▶ [What is required]: Each record below should be repeated precisely as written.

▶ [Dataset extract]:
*** Block opens ***
(** Each splat shrinks the gap to the splat colour by the factor [1 - w]. *)
Lemma repeatSplat_channel (n : nat) (u v velX velY : R) (color : string) (s : Sim)
    (i j : Z) (c : Channel) :
  config s = defaultConfig ->
  (0 <= i < size s)%Z -> (0 <= j < size s)%Z ->
  channel c (read (paint (repeatSplat n u v velX velY color s)) i j)
    - target c (threeColor color) =
  (1 - weightAt s u v i j) ^ n
    * (channel c (read (paint s) i j) - target c (threeColor color)).
Proof.
  intros Hcfg Hi Hj. induction n as [|n IH]; [simpl; ring|].
  destruct (repeatSplat_config n u v velX velY color s) as [Hc Hs].
  change (repeatSplat (S n) u v velX velY color s)
    with (splat threeColor u v velX velY color (repeatSplat n u v velX velY color s)).
  rewrite splat_texel by (rewrite Hs; assumption).
  rewrite repeatSplat_weight. cbv zeta.
  destruct (weightAt_default s u v i j Hcfg) as [_ Hw1].
  replace (Rmin 1.0 (weightAt s u v i j)) with (weightAt s u v i j)
    by (symmetry; apply Rmin_right; lra).
  set (w := weightAt s u v i j) in *.
  set (t := target c (threeColor color)) in *.
  set (x := channel c (read (paint (repeatSplat n u v velX velY color s)) i j)) in *.
  assert (Hstep : forall a b, mix a b w - b = (1 - w) * (a - b)).
  { intros a b. unfold mix. ring. }
  replace (channel c _) with (mix x t w).
  - rewrite Hstep, IH. simpl. ring.
  - subst x t. destruct c; reflexivity.
Qed.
*** Block closes ***
▶ [Final answer]:
(** Each splat shrinks the gap to the splat colour by the factor [1 - w]. *)
Lemma repeatSplat_channel (n : nat) (u v velX velY : R) (color : string) (s : Sim)
    (i j : Z) (c : Channel) :
  config s = defaultConfig ->
  (0 <= i < size s)%Z -> (0 <= j < size s)%Z ->
  channel c (read (paint (repeatSplat n u v velX velY color s)) i j)
    - target c (threeColor color) =
  (1 - weightAt s u v i j) ^ n
    * (channel c (read (paint s) i j) - target c (threeColor color)).
Proof.
  intros Hcfg Hi Hj. induction n as [|n IH]; [simpl; ring|].
  destruct (repeatSplat_config n u v velX velY color s) as [Hc Hs].
  change (repeatSplat (S n) u v velX velY color s)
    with (splat threeColor u v velX velY color (repeatSplat n u v velX velY color s)).
  rewrite splat_texel by (rewrite Hs; assumption).
  rewrite repeatSplat_weight. cbv zeta.
  destruct (weightAt_default s u v i j Hcfg) as [_ Hw1].
  replace (Rmin 1.0 (weightAt s u v i j)) with (weightAt s u v i j)
    by (symmetry; apply Rmin_right; lra).
  set (w := weightAt s u v i j) in *.
  set (t := target c (threeColor color)) in *.
  set (x := channel c (read (paint (repeatSplat n u v velX velY color s)) i j)) in *.
  assert (Hstep : forall a b, mix a b w - b = (1 - w) * (a - b)).
  { intros a b. unfold mix. ring. }
  replace (channel c _) with (mix x t w).
  - rewrite Hstep, IH. simpl. ring.
  - subst x t. destruct c; reflexivity.
Qed.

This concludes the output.